Attorney General Kris Mayes just filed a big lawsuit in Maricopa County Superior Court accusing MultiPlan — now calling itself Claritev — and eight major health insurers of using a shared algorithm to rig out‑of‑network payments. The complaint says these companies pooled competitive claims data and let a single repricing tool decide how much doctors and hospitals got paid. That’s a serious charge: algorithmic price‑fixing, if true, would mean patients and providers were shortchanged by technology dressed up as efficiency.
The heart of the complaint
The suit names Claritev (formerly MultiPlan) and insurers including Aetna, Cigna, UnitedHealthcare, Humana, Elevance, Molina, Centene and Health Care Service Corporation. Arizona’s lawyers say the defendants sent proprietary payment data into a common engine that spat out the same low reimbursement rates for out‑of‑network care across the board. The state is asking for an injunction to stop the practice, restitution for harmed patients and providers, disgorgement of ill‑gotten profits and civil penalties under Arizona antitrust and consumer‑protection laws.
What the companies say and what’s at stake
Claritev denies the claims and says it complies with state and federal antitrust law. Insurers are disputing the complaint as well. Still, the scale alleged in filings is striking: Claritev processes a huge share of commercial out‑of‑network claims — numbers cited in industry reporting suggest more than 80% of such claims and hundreds of thousands of repriced claims each day. If the complaint’s facts hold up in discovery, this isn’t a small bookkeeping dispute.
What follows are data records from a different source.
Lemma next_hit b s : is_space b = false -> next b (b :: s) = Some s.
Proof. intros Hb. unfold next. rewrite skip_ws_none by done. by rewrite bool_decide_eq_true_2. Qed.

Lemma next_miss b c s : is_space c = false -> c <> b -> next b (c :: s) = None.
Proof. intros Hc Hne. unfold next. rewrite skip_ws_none by done. by rewrite bool_decide_eq_false_2. Qed.

(** A number starts with a minus sign or a digit. *)
Lemma number_starts lit : is_number lit -> exists b l, lit = b :: l /\ (b = x2d \/ is_Some (digit b)).
Proof.
  unfold is_number. destruct lit as [|b l]; [done|]. intros Hn. exists b, l. split; [done|].
  destruct (decide (b = x2d)) as [->|Hb]; [by left|right]. unfold number in Hn.
  assert (minus_part (b :: l) = ([], b :: l)) as Hm by (by destruct b). rewrite Hm in Hn.
  apply bind_Some in Hn as ([i s1] & Hi & _).
  destruct (decide (b = x30)) as [->|Hz]; [by eexists|].
  assert (digits1 (b :: l) = Some (i, s1)) as Hd by (by destruct b). unfold digits1 in Hd. cbn [span_digits] in Hd.
  destruct (digit b); [by eexists|done].
Qed.

Lemma number_token b l s : b = x2d \/ is_Some (digit b) ->
  is_space b = false /\ token_of (b :: l ++ s) = TNum (b :: l ++ s) /\ b <> x5d /\ b <> x7d.
Proof.
  intros [->|[d Hd]]; [done|]. assert (48 <= b2z b <= 57) as Hr.
  { unfold digit in Hd. case_if in Hd; [|done]. bool_to_prop. lia. }
  destruct b; first [done|vm_compute in Hr; exfalso; destruct Hr as [Hr1 Hr2]; by (apply Hr1 || apply Hr2)].
Qed.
It could reshape how out‑of‑network reimbursements are set nationwide.
Why conservatives should care — and be skeptical
Conservatives can applaud a crackdown on cartel‑style behavior. Price‑fixing is bad whether it’s done by unions, bureaucrats, or billion‑dollar insurers hiding behind algorithms. But we should also be skeptical about selective enforcement and expanding state power. Critics — including Republican state leaders — have pointed out that the AG is going after private firms while big problems in government programs and state contracting remain under‑investigated. Good governance means treating both public and private waste and fraud the same way, not using a flashy lawsuit as political theater.
The court fight ahead will hinge on documents and expert proof about who built the repricing tool, who controlled the inputs, and whether insurers retained independent decision‑making. This suit plugs Arizona into a wider national fight — federal judges have already let related antitrust claims proceed elsewhere and the Department of Justice has shown interest. Keep an eye on discovery: either the AG has a paper trail proving coordinated conduct, or we’ll learn whether algorithmic tools are being blamed for what may be ordinary contracting choices. Either way, Arizonans deserve clearer prices, fair pay for providers, and accountability — not press releases and selective outrage.